> [WHAT IS EXPECTED]
Somewhere below are a line with "destruct (n_pl_bound S" and a later line with "- rewrite scell_add.". Output exactly those lines and all lines between them.

> [EXERCISE MATERIAL]
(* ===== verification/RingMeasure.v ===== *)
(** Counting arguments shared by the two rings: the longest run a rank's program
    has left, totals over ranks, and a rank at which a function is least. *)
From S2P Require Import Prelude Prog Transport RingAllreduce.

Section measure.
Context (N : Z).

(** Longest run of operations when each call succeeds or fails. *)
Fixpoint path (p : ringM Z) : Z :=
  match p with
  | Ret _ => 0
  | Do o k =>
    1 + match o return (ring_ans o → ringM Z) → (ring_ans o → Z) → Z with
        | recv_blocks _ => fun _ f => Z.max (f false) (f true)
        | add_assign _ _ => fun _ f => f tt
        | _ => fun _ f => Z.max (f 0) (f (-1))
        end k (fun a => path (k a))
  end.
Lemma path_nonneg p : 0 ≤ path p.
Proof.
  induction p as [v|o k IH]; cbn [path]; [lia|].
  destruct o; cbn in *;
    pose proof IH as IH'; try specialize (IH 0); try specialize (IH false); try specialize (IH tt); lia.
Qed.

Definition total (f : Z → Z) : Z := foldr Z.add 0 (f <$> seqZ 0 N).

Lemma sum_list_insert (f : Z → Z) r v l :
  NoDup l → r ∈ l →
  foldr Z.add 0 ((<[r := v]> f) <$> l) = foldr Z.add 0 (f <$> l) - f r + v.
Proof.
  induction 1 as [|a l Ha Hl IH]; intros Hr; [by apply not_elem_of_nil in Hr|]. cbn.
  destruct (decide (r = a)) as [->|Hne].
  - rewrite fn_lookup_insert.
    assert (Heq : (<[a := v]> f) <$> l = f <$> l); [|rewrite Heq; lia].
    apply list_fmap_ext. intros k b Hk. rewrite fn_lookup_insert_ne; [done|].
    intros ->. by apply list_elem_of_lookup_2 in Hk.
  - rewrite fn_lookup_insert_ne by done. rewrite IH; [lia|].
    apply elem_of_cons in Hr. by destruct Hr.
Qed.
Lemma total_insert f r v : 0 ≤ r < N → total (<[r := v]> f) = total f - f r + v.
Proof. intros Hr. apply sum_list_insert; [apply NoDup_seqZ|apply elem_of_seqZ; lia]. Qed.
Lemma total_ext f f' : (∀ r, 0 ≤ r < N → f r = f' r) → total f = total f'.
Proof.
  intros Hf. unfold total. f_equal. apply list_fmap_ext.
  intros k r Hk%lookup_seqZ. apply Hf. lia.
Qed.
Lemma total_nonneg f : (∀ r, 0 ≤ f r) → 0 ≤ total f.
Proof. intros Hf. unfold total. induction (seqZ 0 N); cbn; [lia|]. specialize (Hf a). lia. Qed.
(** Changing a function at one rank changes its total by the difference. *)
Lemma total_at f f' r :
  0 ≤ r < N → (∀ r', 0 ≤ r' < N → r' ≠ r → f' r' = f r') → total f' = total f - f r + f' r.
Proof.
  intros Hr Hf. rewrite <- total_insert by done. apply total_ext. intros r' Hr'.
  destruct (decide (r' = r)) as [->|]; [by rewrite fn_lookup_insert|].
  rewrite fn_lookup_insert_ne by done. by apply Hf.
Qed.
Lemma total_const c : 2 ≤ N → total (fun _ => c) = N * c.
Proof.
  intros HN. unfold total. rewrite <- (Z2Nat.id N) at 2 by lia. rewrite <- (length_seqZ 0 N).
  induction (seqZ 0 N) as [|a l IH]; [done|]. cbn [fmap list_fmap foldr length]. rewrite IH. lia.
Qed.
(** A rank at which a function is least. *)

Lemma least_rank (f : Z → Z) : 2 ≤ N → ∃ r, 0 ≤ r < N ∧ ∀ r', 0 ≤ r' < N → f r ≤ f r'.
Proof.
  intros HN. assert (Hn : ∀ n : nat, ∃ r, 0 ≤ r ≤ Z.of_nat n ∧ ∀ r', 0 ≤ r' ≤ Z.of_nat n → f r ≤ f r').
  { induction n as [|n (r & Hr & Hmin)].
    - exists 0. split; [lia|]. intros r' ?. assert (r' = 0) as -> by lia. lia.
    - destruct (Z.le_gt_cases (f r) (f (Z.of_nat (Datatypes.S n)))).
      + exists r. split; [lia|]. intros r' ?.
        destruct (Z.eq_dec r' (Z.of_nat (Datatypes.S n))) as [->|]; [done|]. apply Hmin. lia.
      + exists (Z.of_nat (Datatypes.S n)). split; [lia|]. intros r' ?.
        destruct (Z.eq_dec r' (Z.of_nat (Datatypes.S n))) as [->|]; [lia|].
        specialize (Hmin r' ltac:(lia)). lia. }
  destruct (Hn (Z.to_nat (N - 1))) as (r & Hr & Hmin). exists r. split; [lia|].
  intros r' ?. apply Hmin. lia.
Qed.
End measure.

* * *

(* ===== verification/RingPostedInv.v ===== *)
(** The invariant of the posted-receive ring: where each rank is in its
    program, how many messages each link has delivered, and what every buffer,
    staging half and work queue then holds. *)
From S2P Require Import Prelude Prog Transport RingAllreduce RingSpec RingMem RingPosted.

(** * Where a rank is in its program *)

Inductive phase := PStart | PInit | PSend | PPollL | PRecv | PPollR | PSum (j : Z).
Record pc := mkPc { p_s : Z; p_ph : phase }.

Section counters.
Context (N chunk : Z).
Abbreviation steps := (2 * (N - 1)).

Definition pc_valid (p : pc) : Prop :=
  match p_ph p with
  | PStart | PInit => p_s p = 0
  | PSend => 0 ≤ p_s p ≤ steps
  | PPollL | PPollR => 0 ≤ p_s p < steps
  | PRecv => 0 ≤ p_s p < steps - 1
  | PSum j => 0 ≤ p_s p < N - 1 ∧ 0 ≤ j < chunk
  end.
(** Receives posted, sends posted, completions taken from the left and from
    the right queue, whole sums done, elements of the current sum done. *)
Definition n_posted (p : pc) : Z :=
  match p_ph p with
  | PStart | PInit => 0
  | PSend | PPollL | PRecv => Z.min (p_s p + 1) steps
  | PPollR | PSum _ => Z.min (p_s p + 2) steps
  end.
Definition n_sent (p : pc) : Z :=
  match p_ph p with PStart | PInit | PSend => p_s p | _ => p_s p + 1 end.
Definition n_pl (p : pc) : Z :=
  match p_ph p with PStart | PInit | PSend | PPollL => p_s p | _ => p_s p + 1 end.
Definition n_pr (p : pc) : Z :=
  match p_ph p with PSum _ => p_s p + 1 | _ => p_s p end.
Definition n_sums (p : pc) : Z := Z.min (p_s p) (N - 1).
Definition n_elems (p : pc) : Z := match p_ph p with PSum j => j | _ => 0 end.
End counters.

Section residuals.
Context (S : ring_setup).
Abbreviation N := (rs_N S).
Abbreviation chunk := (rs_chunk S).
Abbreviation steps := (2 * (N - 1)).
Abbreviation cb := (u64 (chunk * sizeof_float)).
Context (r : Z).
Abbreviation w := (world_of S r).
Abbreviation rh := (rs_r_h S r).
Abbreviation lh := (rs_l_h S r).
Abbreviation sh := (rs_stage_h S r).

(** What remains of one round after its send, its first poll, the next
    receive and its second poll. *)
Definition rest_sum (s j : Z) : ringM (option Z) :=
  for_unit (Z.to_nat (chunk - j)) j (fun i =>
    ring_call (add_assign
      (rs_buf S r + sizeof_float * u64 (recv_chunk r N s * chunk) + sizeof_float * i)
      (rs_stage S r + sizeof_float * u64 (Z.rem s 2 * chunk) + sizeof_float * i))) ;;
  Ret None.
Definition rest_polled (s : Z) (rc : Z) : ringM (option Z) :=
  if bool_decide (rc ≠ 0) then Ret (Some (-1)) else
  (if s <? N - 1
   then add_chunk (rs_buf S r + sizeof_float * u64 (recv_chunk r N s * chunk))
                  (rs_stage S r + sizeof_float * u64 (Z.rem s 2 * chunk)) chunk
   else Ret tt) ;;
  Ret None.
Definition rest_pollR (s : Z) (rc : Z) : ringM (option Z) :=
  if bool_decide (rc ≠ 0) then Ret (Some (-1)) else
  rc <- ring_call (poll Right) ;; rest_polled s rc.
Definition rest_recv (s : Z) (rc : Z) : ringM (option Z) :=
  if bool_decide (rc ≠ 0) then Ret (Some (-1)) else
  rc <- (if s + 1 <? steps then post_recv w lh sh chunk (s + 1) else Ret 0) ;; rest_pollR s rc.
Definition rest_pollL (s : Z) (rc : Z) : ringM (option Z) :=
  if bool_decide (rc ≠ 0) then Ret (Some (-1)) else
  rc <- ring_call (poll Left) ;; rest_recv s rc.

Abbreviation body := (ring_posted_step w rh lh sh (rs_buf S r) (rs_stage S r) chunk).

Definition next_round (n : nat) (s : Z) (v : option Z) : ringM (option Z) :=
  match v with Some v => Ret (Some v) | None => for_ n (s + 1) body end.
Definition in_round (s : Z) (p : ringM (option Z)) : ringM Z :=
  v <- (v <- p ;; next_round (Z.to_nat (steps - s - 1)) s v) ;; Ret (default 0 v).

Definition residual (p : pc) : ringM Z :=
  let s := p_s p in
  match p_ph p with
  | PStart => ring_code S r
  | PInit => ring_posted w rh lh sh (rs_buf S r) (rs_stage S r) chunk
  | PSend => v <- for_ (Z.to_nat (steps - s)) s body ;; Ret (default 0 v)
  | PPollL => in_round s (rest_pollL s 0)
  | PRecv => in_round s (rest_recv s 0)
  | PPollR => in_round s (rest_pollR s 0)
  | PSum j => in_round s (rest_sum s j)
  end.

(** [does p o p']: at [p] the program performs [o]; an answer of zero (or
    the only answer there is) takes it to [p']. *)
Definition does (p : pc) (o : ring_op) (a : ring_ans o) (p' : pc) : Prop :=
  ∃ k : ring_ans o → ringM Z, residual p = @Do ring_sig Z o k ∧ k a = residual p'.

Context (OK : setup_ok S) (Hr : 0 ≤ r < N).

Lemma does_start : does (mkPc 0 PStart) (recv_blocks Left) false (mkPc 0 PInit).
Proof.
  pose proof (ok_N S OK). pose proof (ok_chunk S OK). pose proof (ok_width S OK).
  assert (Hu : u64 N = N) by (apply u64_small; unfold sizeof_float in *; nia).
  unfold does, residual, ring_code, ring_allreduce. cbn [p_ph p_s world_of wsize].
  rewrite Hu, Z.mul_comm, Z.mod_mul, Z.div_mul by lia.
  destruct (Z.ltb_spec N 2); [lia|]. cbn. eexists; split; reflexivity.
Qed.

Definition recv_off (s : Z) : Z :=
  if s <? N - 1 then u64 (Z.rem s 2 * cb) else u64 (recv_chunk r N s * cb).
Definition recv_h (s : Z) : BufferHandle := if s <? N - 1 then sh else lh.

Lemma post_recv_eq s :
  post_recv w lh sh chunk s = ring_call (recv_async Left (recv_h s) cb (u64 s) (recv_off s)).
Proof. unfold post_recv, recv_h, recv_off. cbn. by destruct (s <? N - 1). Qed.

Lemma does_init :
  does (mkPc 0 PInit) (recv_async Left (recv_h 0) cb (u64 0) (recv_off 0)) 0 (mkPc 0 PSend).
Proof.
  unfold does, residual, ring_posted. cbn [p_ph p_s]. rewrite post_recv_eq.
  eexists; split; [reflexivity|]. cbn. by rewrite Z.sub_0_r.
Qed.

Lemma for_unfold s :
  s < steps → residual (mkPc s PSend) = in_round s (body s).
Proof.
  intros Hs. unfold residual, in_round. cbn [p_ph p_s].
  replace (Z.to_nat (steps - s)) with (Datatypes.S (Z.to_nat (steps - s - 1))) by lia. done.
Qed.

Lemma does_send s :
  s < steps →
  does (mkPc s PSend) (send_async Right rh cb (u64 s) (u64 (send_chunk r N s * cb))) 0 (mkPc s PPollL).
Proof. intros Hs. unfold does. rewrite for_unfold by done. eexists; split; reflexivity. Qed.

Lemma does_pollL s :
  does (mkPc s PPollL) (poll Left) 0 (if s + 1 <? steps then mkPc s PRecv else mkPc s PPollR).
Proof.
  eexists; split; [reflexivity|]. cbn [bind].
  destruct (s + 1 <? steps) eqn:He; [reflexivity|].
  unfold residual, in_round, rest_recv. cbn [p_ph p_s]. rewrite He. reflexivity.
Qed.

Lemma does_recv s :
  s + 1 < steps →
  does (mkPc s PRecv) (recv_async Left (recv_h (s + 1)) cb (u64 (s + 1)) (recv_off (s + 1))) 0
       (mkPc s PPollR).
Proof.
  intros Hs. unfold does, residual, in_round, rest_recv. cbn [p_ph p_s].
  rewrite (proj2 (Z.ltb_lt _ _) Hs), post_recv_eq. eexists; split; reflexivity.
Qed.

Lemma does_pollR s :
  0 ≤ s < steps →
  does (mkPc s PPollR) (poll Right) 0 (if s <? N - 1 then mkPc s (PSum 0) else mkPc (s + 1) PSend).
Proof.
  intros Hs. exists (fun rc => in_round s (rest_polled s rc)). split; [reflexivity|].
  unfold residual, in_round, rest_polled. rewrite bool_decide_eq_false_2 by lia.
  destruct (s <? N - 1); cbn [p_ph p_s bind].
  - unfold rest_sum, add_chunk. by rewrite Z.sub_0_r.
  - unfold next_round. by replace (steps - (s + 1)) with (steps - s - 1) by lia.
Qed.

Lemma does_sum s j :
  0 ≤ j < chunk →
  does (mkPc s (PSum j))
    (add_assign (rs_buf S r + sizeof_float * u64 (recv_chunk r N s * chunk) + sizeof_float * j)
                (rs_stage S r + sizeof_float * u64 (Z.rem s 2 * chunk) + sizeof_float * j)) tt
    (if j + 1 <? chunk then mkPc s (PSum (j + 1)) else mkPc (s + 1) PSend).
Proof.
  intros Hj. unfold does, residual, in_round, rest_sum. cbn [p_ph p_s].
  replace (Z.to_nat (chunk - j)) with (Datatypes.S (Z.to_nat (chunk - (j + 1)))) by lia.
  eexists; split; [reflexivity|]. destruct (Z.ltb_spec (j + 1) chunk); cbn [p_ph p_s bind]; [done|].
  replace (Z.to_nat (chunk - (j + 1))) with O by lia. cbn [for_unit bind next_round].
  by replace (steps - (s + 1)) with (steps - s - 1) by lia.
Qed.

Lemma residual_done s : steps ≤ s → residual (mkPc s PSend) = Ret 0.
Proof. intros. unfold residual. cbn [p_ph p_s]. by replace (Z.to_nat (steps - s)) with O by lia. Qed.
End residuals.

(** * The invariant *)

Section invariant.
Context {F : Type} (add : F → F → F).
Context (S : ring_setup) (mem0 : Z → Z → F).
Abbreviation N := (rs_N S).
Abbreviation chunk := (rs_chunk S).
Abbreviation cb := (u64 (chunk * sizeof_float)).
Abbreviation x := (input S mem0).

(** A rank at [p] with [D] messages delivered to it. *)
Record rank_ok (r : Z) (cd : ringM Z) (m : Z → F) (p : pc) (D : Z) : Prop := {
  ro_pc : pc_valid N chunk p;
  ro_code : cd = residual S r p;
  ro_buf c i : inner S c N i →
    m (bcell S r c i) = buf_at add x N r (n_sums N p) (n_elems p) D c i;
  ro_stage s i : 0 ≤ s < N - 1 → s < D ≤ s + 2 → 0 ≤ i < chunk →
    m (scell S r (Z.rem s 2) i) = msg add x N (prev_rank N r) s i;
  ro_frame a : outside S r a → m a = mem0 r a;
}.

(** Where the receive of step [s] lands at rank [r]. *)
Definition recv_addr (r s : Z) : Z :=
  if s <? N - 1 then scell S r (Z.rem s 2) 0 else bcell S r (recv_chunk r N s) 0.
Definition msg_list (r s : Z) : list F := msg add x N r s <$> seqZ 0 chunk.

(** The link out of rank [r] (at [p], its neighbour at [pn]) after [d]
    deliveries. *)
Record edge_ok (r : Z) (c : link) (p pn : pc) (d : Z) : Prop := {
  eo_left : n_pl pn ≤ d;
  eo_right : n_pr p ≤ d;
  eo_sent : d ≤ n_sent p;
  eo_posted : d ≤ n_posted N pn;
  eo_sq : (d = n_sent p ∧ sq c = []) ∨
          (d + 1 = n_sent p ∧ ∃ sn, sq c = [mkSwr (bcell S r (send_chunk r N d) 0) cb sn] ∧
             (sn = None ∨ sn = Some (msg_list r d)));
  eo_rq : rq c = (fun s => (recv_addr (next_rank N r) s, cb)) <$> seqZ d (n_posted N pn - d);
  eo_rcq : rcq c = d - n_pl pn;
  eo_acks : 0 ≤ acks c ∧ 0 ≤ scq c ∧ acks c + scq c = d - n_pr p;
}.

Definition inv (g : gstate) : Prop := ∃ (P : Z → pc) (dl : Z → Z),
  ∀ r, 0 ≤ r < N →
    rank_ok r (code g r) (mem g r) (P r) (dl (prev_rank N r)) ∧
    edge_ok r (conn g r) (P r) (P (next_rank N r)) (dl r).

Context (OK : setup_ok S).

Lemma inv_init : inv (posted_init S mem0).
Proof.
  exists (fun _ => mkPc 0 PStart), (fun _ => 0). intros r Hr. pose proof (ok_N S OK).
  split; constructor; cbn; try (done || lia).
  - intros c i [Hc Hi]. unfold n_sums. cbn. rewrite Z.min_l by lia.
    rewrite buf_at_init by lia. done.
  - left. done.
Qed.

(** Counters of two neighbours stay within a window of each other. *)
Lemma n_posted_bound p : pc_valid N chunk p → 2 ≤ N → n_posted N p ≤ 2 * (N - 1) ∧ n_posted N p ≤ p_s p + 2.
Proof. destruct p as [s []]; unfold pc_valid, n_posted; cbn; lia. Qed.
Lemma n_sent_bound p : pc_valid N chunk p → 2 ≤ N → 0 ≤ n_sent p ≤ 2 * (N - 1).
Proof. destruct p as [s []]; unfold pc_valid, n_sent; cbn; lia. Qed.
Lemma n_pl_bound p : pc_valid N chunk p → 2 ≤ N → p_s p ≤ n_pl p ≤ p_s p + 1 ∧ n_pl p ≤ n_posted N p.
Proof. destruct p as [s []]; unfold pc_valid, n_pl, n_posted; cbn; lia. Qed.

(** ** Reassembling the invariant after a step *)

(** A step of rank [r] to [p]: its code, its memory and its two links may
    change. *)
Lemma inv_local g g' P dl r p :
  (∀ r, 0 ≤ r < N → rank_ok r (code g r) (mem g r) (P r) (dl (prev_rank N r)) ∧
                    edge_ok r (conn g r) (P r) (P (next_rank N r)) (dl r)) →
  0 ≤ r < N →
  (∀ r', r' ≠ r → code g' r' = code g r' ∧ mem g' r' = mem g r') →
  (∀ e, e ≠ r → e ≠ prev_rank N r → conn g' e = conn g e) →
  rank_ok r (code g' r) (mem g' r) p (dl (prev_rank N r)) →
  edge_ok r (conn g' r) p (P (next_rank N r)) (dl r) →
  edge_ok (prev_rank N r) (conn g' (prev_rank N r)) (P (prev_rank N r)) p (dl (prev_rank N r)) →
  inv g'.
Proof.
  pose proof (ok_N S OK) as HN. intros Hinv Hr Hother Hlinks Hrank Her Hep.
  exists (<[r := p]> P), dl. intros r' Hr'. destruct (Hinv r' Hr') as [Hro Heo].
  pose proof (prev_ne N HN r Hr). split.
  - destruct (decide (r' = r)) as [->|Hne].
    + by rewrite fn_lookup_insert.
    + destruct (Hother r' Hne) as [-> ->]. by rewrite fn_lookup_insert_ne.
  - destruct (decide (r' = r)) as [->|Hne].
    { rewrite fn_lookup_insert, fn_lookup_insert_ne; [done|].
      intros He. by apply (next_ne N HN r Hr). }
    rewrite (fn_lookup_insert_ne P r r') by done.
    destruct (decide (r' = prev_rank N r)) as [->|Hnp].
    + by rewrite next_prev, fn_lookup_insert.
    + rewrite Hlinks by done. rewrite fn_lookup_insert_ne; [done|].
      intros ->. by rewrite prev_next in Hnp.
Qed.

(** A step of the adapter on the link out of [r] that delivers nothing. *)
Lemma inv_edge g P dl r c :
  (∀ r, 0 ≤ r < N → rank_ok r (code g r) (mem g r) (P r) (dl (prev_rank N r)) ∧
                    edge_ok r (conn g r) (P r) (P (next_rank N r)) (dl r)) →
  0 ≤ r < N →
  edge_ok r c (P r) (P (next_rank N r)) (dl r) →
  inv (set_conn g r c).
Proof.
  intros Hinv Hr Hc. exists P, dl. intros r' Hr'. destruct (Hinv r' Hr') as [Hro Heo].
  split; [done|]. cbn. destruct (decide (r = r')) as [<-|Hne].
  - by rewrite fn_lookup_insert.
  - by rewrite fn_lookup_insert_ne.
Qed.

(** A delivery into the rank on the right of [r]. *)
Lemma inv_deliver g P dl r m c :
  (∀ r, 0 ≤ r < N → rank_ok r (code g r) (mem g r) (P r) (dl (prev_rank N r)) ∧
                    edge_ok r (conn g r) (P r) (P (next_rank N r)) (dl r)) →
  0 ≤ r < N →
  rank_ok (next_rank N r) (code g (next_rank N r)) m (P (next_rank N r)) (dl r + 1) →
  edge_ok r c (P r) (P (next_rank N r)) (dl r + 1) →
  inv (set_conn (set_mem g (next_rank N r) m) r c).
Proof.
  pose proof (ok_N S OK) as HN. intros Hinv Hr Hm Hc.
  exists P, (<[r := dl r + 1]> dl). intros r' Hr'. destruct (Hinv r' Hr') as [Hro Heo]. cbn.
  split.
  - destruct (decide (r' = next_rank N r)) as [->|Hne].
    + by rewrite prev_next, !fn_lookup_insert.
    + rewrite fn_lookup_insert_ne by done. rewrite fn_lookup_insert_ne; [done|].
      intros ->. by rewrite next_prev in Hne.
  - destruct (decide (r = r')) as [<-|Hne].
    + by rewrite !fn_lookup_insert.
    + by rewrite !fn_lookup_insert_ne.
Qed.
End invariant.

--

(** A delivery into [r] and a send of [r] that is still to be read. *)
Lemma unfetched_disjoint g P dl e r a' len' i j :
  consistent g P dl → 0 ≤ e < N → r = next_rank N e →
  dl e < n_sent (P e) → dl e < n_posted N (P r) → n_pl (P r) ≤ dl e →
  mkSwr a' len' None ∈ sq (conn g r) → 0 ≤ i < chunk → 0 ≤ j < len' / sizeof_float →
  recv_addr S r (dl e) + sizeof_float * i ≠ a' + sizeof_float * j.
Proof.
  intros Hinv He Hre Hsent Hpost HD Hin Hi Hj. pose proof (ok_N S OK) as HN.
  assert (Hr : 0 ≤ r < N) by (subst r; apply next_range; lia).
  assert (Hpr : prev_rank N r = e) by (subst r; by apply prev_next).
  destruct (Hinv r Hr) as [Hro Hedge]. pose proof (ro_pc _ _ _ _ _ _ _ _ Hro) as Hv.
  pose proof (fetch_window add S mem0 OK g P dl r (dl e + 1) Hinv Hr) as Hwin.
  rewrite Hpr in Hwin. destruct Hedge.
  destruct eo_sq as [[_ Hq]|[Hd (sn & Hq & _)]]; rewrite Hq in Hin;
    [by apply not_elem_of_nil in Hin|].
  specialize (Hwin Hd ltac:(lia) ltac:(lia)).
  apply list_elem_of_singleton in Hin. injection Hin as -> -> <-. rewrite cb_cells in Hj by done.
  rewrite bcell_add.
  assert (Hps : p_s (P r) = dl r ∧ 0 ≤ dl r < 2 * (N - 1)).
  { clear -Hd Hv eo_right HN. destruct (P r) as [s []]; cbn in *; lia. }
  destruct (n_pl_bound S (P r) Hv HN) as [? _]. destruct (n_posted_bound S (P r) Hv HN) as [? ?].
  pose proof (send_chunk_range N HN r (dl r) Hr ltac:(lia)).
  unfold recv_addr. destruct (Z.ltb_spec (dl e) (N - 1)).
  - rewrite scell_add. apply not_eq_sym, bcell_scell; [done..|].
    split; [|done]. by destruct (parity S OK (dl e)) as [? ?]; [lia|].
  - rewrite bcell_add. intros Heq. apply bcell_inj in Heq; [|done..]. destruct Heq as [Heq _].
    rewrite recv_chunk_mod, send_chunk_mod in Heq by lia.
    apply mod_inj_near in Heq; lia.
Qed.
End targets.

> [YOUR SOLUTION]
  destruct (n_pl_bound S (P r) Hv HN) as [? _]. destruct (n_posted_bound S (P r) Hv HN) as [? ?].
  pose proof (send_chunk_range N HN r (dl r) Hr ltac:(lia)).
  unfold recv_addr. destruct (Z.ltb_spec (dl e) (N - 1)).
  - rewrite scell_add. apply not_eq_sym, bcell_scell; [done..|].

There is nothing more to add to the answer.